- Required work
Repeat exactly, and only, the lines from the line containing "unfold scored_try_from, scored_ok." through the last line of the records below, including both.

Saved data entries:
(* ===== verification/DataTheorems.v ===== *)
(** * Properties of the data formats

    Canonical bytes, signatures, reference lists, strict collections, hex
    identifiers and scores. *)

From S2P Require Export CheckpointTheorems.

#[local] Existing Instance Approved.serde.

(** ** The signing form *)

(** What a signature covers: everything but the id and the signature. *)
Definition unsigned (r : record) : record :=
  mk_record zero_hash (rec_space r) (rec_thread r) (rec_time r)
    (mk_author (author_id (rec_author r)) (author_type (rec_author r)) None)
    (rec_kind r) (rec_schema r) (rec_data r) (rec_refs r) (rec_evidence r).

(** The record with [s] attached. *)
Definition attach (s : Signature) (r : record) : record :=
  mk_record (rec_id r) (rec_space r) (rec_thread r) (rec_time r)
    (mk_author (author_id (rec_author r)) (author_type (rec_author r)) (Some s))
    (rec_kind r) (rec_schema r) (rec_data r) (rec_refs r) (rec_evidence r).

Lemma signing_form_unsigned r :
  DomainSeparatedSigningForm r = DomainSeparatedSigningForm (unsigned r).
Proof. done. Qed.

Lemma signing_form_inj r1 r2 :
  jcs_norm (DomainSeparatedSigningForm r1) = jcs_norm (DomainSeparatedSigningForm r2) →
  unsigned r1 = unsigned r2.
Proof.
  unfold DomainSeparatedSigningForm. intros E. member E "record" E0. clear E.
  unfold CanonicalSigningForm in E0. rename E0 into E.
  member E "space" E1. member E "thread" E2. member E "time" E3. member E "author" E4.
  member E "kind" E5. member E "schema" E6. member E "data" E7. member E "refs" E8.
  member E "evidence" E9. unfold CanonicalAuthor in E4.
  member E4 "id" Ei. member E4 "type" Et.
  apply norm_inj in E1, E2, E3, Ei, Et, E5, E6, E7, E8, E9. unfold unsigned. congruence.
Qed.

Lemma plain_signing_form r :
  str_wf (author_id (rec_author r)) → plain_value (DomainSeparatedSigningForm r).
Proof.
  intros Ha. unfold DomainSeparatedSigningForm, CanonicalSigningForm, CanonicalAuthor.
  plain_object; [vm_compute; exact I|].
  plain_object; try apply plain_bytes; try exact I.
  - plain_object; [exact Ha|]. by destruct (author_type (rec_author r)).
  - by destruct (rec_kind r).
  - apply plain_list. intros [t x] _. unfold to_value, ser_Ref. plain_object.
    + by destruct t.
    + apply plain_bytes.
  - by destruct (rec_evidence r).
Qed.

(** An id form is never a signing form: only the latter has a domain. *)
Lemma id_form_not_signing r1 r2 :
  jcs_norm (CanonicalIdForm r1) ≠ jcs_norm (DomainSeparatedSigningForm r2).
Proof. by intros E%object_norm_perm%Permutation_length. Qed.

(** C21: signing bytes are exact and domain separated: two records have the
    same signing bytes just when they agree in everything but id and signature;
    and no signing bytes are the bytes any record id is computed from, so a
    signature can be replayed neither on another record nor as an id preimage. *)
Theorem signing_bytes_are_exact `{Primitives} r1 r2 b :
  str_wf (author_id (rec_author r1)) = true → author_wf (rec_author r2) = true →
  signing_bytes r1 = Some b →
  (signing_bytes r2 = Some b ↔ unsigned r1 = unsigned r2) ∧ canonical_id_form r2 ≠ Some b.
Proof.
  unfold signing_bytes, canonical_id_form, canonical_json, to_value, ser_value. cbn [id].
  intros W1 W2 Hb.
  assert (P1 : plain_value (DomainSeparatedSigningForm r1)) by (apply plain_signing_form; by rewrite W1).
  assert (P2 : plain_value (DomainSeparatedSigningForm r2)).
  { apply plain_signing_form. unfold author_wf in W2. apply andb_true_iff in W2 as [-> _]. done. }
  split.
  - rewrite (jcs_equal _ _ b P1 P2 Hb). split; [apply signing_form_inj|].
    intros E. by rewrite (signing_form_unsigned r1), E.
  - intros Hid. assert (P3 : plain_value (CanonicalIdForm r2)) by (apply plain_id_form; by rewrite W2).
    apply (jcs_equal _ _ b P1 P3 Hb) in Hid. by destruct (id_form_not_signing r2 r1).
Qed.

Lemma signing_bytes_are_exact_witness :
  ∃ b, signing_bytes Signed.r1 = Some b ∧
  ((signing_bytes Signed.unsigned = Some b ↔ unsigned Signed.r1 = unsigned Signed.unsigned) ∧
   canonical_id_form Signed.unsigned ≠ Some b).
Proof.
  eexists. split; [vm_compute; reflexivity|].
  apply (signing_bytes_are_exact Signed.r1 Signed.unsigned);
    [by_vm | by_vm | vm_compute; reflexivity].
Defined.

(** Ed25519 as documented: keys it derives are valid, signatures are 64 bytes,
    and a signature strictly verifies under the public key of its secret. *)
Definition ed25519_correct `{Primitives} : Prop :=
  ∀ secret, ed25519_key_valid (ed25519_public secret) = true ∧
    ∀ m, length (ed25519_sign secret m) = 64 ∧
      ed25519_verify_strict (ed25519_public secret) m (ed25519_sign secret m) = true.

(** C22: signing and verifying round trip: a record that carries the signature
    the signer made of it, whatever signature and id it carried when it was
    signed, verifies, and the verified key is the signer's public key. *)
Theorem signed_record_verifies `{Primitives} secret r s :
  ed25519_correct → sign secret r = Some s →
  verified_key (attach s r) = Some (ed25519_public secret) ∧ signature_verifies (attach s r) = true.
Proof.
  intros Hed Hs. assert (Hk : verified_key (attach s r) = Some (ed25519_public secret)).
  { unfold sign in Hs. destruct (signing_bytes r) as [m|] eqn:Em; [|done]. simpl in Hs.
    injection Hs as <-. destruct (Hed secret) as [Hv Hm]. destruct (Hm m) as [Hl Hver].
    unfold verified_key. cbn [attach rec_author author_signature mbind option_bind key_id sig].
    unfold public_key_hex. rewrite hex_decode_encode. cbn [mbind option_bind]. rewrite Hv, Hl.
    change (signing_bytes (attach _ r)) with (signing_bytes r). rewrite Em. simpl.
    by rewrite Hver. }
  split; [done|]. unfold signature_verifies. by rewrite Hk.
Qed.

Lemma toy_ed25519_correct : ed25519_correct.
Proof.
  intros secret. split; [done|]. intros m. split.
  - unfold ed25519_sign, toy_primitives, toy_sign. by rewrite length_app, !hash_length.
  - unfold ed25519_verify_strict, ed25519_public, ed25519_sign, toy_primitives.
    by apply bool_decide_eq_true.
Qed.

Lemma signed_record_verifies_witness :
  ∃ s, sign human_key Signed.unsigned = Some s ∧
    (verified_key (attach s Signed.unsigned) = Some (ed25519_public human_key) ∧
     signature_verifies (attach s Signed.unsigned) = true).
Proof.
  eexists. split; [vm_compute; reflexivity|].
  apply (signed_record_verifies human_key); [exact toy_ed25519_correct | vm_compute; reflexivity].
Defined.

(** ** Reference lists *)

(** The reference list of every accepted record is in canonical form,
    strictly increasing and so without repetition, and canonicalisation has one
    result per set of references: it keeps exactly the references given, and
    any list with the same references canonicalises to the record's own. *)
Theorem accepted_refs_canonical `{Primitives, Serde, HashOrder} rules log r :
  accepted (verify_log log rules None) = true → accepted_in log r →
  strictly_increasing (rec_refs r) = true ∧
  ∀ refs, (∀ x, x ∈ refs ↔ x ∈ rec_refs r) → sort_and_dedup_refs refs = rec_refs r.
Proof.
  intros Hv Hr. destruct (accepted_moment rules log r Hv Hr) as (l1 & s1 & k & _ & Ha).
  destruct Ha as (_ & Hk & _ & _ & _ & Hc). apply check_record_passed in Hc; [|done].
  pose proof (p_refs_sorted _ _ _ _ Hc) as Hs. split; [done|]. intros refs Hsame.
  apply strictly_increasing_ext; [apply sort_and_dedup_refs_strict | done |].
  intros x. by rewrite elem_of_sort_and_dedup_refs.
Qed.

Lemma accepted_refs_canonical_witness :
  strictly_increasing (rec_refs Approved.r4) = true ∧
  ∀ refs, (∀ x, x ∈ refs ↔ x ∈ rec_refs Approved.r4) →
    sort_and_dedup_refs refs = rec_refs Approved.r4.
Proof.
  apply (accepted_refs_canonical rules0 Approved.log Approved.r4 approved_accepted).
  apply (accepted_at_in _ 6). by_vm.
Defined.

(** ** Round trips *)

(** A hex identifier has one spelling. *)
Lemma hex_spelling_unique s h : hex_decode s = Some h ↔ hex_encode h = s.
Proof.
  split; [apply hex_encode_decode|]. intros <-. apply hex_decode_encode.
Qed.

(** C24: the strict decoders read exactly what the writers write. A map or set
    written in its canonical order is read back; a sequence is accepted just
    when no key or member repeats, and yields its contents; and a hex
    identifier has one spelling -- decoding accepts a string just when it is
    the encoding of the identifier it returns, so uppercase digits, other
    lengths and foreign characters are all refused. *)
Theorem strict_collections_roundtrip {K V : Type} `{Countable K, Cmp K} (m : gmap K V) (s : gset K)
    (entries : list (K * V)) (members : list K) :
  strict_map_de (btree_entries m) = Some m ∧ strict_set_de (btree_members s) = Some s ∧
  (strict_map_de entries = Some m ↔ NoDup entries.*1 ∧ m = list_to_map entries) ∧
  (strict_set_de members = Some s ↔ NoDup members ∧ s = list_to_set members) ∧
  (∀ text id, hex_decode text = Some id ↔ hex_encode id = text).
Proof.
  split_and!; [apply strict_map_roundtrip | apply strict_set_roundtrip
    | apply strict_map_de_spec | apply strict_set_de_spec | apply hex_spelling_unique].
Qed.

(** ** Canonical numbers *)

(** An integer is written just when it is a safe one, of magnitude at most
    [2^53 - 1], and then as its decimal digits. *)
Lemma safe_integers_written `{Primitives} (z : Z) :
  (- 2 ^ 63 <= z < 2 ^ 64)%Z →
  canonical_json z =
    if decide (Z.abs z <= 2 ^ 53 - 1)%Z then Some (lit (pretty z)) else None.
Proof.
  intros Hz. unfold canonical_json, to_value, ser_i64. cbn [write_jcs]. unfold write_number.
  destruct (Z.ltb_spec z 0); cbn [as_u64 as_i64].
  - change (- Z.of_N MAX_SAFE_INTEGER)%Z with (- (2 ^ 53 - 1))%Z.
    destruct (Z.ltb_spec z (- (2 ^ 53 - 1))); case_decide; (done || lia).
  - destruct (N.ltb_spec MAX_SAFE_INTEGER (Z.to_N z)) as [Hl|Hl]; unfold MAX_SAFE_INTEGER in Hl;
      case_decide; try done; try lia.
    do 2 f_equal. unfold pretty, pretty_Z. destruct z as [|p|p]; [done | done | lia].
Qed.

Lemma safe_integers_written_witness :
  canonical_json (-9007199254740992)%Z = None.
Proof.
  etrans; [apply (safe_integers_written (-9007199254740992)); lia | reflexivity].
Defined.

(** ** Typed payloads *)

Definition scored_ok (s : ScoredValue) : Prop :=
  (- (2 ^ 53 - 1) <= sv_value s <= 2 ^ 53 - 1)%Z ∧ (sv_scale s <= 12)%N.

Definition evaluation_ok (d : EvaluationData) : Prop :=
  ev_criterion d ≠ "" ∧
  match ev_outcome d with EvaluationOutcome.Scored s => scored_ok s | _ => True end.

Definition evaluation_v2_ok (d : EvaluationDataV2) : Prop :=
  e2_criterion d ≠ "" ∧ db_id (e2_evaluator d) ≠ "" ∧
  strictly_increasing (e2_requirements d) = true ∧
  match e2_outcome d with EvaluationOutcomeV2.Scored s => scored_ok s | _ => True end.

Lemma scored_try_from_ok raw s : scored_try_from raw = Some s → scored_ok s.
Proof.
  unfold scored_try_from, scored_ok. destruct (negb _) eqn:E1; [done|].
  destruct (N.ltb_spec MAX_SCORE_SCALE (svr_scale raw)); [done|]. intros [= <-]. simpl.
  apply negb_false_iff, andb_true_iff in E1 as [?%Z.leb_le ?%Z.leb_le].
  unfold MAX_SAFE_INTEGER_I64, MAX_SCORE_SCALE in *. lia.
Qed.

- Completed exercise
  unfold scored_try_from, scored_ok. destruct (negb _) eqn:E1; [done|].
  destruct (N.ltb_spec MAX_SCORE_SCALE (svr_scale raw)); [done|]. intros [= <-]. simpl.
  apply negb_false_iff, andb_true_iff in E1 as [?%Z.leb_le ?%Z.leb_le].
  unfold MAX_SAFE_INTEGER_I64, MAX_SCORE_SCALE in *. lia.
Qed.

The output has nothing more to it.